◆ YOUR INSTRUCTIONS ◆
Look in the material below for the line with "if (nr =? SYS_READ)" and the line with "Definition always_notified : list", then set down exactly those two lines and all lines between, nothing more.

◆ DATA FOR ANALYSIS ◆
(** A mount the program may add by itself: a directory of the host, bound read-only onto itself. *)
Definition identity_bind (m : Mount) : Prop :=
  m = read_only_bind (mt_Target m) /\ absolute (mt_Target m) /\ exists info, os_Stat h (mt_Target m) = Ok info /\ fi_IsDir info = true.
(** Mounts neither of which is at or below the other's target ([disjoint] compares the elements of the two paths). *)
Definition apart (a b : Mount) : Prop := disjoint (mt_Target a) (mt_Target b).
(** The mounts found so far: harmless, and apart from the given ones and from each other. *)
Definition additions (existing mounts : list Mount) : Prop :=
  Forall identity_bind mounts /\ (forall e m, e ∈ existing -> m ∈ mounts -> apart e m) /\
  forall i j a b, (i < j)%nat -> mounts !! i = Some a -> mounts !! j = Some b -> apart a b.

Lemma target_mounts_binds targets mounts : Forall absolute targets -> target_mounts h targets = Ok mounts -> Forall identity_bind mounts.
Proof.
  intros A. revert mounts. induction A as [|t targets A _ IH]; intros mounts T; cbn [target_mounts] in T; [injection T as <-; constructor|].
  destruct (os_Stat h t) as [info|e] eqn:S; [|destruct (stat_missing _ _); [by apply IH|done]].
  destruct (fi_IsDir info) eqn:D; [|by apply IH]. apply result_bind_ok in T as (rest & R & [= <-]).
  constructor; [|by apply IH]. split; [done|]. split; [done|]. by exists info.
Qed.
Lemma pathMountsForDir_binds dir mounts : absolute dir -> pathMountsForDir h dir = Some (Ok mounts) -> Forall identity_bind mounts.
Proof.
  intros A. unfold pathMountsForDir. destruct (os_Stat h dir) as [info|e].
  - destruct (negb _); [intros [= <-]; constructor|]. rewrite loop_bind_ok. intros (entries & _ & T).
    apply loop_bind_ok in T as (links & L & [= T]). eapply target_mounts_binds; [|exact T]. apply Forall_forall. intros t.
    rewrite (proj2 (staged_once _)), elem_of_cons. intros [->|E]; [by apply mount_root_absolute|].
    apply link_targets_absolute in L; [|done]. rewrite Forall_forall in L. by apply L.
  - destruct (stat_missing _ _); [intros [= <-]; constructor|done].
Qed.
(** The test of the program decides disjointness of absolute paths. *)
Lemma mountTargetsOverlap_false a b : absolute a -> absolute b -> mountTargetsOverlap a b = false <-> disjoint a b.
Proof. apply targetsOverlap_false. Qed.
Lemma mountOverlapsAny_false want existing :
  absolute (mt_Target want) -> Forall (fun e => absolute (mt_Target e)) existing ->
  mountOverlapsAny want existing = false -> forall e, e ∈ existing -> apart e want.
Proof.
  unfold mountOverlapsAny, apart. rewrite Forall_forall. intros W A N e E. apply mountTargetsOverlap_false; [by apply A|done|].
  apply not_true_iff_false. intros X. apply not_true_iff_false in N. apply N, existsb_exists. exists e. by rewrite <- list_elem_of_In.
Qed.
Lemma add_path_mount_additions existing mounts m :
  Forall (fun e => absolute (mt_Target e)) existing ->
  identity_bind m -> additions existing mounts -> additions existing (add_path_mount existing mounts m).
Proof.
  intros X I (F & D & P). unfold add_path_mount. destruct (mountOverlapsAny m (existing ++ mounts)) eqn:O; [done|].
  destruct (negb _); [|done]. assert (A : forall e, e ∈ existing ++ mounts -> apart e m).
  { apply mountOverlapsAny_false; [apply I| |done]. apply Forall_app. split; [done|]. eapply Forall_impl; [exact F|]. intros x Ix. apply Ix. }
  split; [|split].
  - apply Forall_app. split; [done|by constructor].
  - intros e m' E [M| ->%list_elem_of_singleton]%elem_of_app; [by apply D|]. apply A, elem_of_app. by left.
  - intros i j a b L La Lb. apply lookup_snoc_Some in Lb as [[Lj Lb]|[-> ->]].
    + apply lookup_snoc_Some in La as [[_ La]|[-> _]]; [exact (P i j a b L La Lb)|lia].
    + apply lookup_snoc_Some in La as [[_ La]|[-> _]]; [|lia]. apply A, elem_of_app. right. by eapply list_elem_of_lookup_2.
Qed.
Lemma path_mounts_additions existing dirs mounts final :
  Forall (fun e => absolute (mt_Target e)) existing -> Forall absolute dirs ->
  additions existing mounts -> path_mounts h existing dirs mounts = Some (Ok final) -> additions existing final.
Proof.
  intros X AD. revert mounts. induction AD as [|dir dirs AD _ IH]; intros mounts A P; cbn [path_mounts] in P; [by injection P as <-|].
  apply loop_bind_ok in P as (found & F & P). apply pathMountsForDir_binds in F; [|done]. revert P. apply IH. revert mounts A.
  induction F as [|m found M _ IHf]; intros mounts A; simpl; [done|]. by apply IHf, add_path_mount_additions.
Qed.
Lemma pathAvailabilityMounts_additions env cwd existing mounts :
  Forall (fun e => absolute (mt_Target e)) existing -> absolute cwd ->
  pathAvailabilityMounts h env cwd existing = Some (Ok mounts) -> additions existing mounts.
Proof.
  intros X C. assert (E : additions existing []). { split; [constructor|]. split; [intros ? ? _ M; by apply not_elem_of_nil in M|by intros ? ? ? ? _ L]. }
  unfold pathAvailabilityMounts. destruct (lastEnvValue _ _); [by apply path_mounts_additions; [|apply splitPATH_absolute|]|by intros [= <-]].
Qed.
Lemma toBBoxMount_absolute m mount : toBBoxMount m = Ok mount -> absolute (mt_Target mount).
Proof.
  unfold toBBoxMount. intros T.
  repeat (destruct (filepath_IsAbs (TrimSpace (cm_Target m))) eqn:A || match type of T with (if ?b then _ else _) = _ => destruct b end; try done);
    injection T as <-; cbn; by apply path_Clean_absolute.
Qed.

--

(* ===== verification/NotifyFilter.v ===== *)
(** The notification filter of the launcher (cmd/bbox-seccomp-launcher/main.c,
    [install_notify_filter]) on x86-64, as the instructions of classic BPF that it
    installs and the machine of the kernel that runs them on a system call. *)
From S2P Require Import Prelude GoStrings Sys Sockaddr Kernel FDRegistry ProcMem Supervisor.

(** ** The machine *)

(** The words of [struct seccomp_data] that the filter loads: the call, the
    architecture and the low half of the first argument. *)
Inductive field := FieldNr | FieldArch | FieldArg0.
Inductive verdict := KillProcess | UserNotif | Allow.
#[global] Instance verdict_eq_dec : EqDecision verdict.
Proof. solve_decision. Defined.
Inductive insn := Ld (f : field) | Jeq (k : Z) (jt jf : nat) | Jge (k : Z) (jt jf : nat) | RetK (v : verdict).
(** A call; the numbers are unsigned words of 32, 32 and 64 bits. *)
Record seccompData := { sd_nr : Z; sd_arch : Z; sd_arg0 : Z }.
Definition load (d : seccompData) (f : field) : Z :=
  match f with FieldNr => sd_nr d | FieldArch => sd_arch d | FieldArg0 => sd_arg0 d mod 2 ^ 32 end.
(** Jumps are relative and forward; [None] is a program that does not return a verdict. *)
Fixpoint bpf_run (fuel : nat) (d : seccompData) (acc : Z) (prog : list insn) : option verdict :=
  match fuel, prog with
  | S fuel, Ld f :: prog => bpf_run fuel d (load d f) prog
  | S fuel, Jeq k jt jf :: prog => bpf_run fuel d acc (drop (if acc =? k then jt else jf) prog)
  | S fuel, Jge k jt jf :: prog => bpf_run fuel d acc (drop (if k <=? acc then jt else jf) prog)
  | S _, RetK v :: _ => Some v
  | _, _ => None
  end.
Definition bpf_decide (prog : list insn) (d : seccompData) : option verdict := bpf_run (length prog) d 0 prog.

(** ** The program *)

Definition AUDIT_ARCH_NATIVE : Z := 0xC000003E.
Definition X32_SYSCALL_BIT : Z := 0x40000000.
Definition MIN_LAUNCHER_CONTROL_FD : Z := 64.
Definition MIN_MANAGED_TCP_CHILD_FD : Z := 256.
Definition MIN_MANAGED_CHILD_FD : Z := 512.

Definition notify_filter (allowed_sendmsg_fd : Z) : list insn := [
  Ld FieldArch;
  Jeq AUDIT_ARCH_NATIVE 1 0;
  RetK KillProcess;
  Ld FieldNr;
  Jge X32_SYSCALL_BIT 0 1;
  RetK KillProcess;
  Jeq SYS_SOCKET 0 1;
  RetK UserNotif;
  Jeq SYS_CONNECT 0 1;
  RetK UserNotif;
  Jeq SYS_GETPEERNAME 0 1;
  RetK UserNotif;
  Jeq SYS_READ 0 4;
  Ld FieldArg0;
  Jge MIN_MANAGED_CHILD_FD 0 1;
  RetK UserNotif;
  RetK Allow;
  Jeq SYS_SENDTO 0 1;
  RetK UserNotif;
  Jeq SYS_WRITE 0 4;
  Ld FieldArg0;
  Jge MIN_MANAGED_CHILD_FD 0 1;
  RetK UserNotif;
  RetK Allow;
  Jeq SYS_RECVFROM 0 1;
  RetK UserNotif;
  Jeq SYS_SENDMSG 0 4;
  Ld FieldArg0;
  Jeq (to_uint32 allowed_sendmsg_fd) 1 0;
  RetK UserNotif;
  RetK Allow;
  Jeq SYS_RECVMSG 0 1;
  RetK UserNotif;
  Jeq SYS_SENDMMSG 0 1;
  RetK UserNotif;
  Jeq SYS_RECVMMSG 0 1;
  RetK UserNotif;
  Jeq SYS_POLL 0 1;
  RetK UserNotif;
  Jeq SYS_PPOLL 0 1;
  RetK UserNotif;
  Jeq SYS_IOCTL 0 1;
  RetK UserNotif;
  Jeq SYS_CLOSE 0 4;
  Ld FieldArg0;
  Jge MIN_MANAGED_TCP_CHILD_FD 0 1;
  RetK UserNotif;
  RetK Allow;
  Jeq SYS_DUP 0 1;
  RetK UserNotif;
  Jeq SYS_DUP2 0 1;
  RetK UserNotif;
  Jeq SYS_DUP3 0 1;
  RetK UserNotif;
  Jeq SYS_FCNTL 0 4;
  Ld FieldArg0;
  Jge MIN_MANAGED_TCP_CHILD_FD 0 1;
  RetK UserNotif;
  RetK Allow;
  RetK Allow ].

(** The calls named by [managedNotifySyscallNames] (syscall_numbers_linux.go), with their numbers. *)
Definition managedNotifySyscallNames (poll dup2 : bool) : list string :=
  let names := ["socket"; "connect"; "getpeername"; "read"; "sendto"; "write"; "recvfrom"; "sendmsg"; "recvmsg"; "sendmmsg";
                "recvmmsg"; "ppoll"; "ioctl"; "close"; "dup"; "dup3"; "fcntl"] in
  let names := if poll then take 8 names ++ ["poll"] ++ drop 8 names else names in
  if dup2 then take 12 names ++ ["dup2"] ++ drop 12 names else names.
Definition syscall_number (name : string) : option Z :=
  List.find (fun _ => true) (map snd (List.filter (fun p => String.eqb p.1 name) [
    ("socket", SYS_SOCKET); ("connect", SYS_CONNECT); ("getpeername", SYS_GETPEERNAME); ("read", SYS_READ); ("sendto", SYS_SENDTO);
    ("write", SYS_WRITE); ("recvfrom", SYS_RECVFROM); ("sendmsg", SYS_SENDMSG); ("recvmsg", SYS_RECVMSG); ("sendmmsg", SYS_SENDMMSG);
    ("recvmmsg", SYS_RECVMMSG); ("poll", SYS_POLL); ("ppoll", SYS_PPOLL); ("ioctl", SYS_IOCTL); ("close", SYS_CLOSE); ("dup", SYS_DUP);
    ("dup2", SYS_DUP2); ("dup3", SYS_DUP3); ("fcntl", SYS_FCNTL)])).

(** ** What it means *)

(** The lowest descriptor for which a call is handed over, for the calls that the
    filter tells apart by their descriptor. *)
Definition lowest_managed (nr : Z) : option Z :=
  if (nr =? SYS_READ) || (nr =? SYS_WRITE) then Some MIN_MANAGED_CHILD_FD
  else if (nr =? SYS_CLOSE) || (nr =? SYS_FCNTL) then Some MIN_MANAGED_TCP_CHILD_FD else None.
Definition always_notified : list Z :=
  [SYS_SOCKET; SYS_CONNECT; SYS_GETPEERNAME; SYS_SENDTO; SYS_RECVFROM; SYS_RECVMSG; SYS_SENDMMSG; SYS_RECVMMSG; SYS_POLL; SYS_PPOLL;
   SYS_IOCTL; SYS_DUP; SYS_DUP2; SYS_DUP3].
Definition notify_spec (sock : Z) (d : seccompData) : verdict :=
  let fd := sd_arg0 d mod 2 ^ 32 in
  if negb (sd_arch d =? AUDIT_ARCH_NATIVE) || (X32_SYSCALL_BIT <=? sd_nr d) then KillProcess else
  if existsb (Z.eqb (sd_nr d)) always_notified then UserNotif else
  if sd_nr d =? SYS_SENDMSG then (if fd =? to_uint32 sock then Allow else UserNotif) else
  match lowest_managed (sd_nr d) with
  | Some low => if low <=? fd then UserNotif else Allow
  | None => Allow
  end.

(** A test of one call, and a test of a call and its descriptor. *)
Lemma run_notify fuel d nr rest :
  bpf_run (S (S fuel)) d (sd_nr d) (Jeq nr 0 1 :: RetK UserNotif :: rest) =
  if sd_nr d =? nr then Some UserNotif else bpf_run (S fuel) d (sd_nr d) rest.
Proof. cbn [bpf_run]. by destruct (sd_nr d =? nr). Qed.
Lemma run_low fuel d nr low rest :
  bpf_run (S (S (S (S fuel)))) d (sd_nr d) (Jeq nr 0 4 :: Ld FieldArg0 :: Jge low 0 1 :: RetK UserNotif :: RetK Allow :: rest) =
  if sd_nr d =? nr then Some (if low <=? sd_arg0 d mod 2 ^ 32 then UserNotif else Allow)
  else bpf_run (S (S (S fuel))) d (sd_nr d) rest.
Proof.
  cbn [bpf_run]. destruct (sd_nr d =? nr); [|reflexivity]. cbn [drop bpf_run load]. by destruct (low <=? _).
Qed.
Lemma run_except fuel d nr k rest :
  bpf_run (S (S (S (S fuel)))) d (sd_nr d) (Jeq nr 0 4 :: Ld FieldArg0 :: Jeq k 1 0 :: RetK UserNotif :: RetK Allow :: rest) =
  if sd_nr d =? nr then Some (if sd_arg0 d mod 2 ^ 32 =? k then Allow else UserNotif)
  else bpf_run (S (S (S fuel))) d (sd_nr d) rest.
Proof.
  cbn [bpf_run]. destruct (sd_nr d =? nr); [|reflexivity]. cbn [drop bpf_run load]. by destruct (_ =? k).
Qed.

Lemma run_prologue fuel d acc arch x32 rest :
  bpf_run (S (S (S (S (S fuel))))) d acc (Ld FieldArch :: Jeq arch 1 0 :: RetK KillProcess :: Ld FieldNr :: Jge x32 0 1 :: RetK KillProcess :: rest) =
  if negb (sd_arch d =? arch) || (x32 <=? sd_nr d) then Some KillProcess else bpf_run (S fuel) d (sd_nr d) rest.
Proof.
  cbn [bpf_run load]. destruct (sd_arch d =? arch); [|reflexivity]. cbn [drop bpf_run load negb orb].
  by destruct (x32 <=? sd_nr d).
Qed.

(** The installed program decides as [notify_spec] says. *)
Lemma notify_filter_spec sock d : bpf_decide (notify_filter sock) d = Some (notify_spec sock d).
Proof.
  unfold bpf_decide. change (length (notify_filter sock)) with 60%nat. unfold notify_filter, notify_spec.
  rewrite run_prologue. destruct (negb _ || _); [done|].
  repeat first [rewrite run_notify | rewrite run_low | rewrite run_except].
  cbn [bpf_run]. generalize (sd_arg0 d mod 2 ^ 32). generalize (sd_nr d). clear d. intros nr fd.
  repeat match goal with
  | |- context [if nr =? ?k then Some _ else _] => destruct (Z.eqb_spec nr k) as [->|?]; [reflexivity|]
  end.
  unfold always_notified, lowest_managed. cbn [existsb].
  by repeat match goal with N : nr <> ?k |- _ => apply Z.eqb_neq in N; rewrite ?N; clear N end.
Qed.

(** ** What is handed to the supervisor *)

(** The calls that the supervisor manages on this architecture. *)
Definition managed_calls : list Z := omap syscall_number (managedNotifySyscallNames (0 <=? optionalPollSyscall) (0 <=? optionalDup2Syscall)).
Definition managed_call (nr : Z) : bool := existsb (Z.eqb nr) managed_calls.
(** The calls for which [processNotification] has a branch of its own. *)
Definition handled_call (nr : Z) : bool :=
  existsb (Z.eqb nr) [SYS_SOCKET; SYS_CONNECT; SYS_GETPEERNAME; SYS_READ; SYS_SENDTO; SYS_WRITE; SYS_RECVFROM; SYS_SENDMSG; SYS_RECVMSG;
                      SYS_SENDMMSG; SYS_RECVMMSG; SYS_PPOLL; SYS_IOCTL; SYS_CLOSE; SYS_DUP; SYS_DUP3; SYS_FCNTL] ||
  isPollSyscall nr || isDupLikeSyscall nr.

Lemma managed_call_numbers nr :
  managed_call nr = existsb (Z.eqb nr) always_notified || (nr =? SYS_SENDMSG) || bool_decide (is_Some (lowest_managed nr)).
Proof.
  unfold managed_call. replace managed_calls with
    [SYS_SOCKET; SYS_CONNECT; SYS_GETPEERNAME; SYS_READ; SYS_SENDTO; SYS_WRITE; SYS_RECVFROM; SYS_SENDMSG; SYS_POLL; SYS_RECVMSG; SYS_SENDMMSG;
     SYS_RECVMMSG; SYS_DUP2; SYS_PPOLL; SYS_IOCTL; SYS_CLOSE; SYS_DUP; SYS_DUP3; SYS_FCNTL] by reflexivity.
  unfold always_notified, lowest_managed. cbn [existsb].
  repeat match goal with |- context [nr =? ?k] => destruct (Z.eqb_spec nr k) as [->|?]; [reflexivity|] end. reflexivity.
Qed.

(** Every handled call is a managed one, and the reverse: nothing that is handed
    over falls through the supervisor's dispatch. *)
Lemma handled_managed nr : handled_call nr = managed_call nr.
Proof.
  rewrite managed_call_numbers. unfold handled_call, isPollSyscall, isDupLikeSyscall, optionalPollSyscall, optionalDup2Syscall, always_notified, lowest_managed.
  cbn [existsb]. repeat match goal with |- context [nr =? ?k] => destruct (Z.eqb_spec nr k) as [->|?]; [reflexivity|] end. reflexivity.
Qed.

◆ SOLUTION TO THIS TASK ◆
  if (nr =? SYS_READ) || (nr =? SYS_WRITE) then Some MIN_MANAGED_CHILD_FD
  else if (nr =? SYS_CLOSE) || (nr =? SYS_FCNTL) then Some MIN_MANAGED_TCP_CHILD_FD else None.
Definition always_notified : list Z :=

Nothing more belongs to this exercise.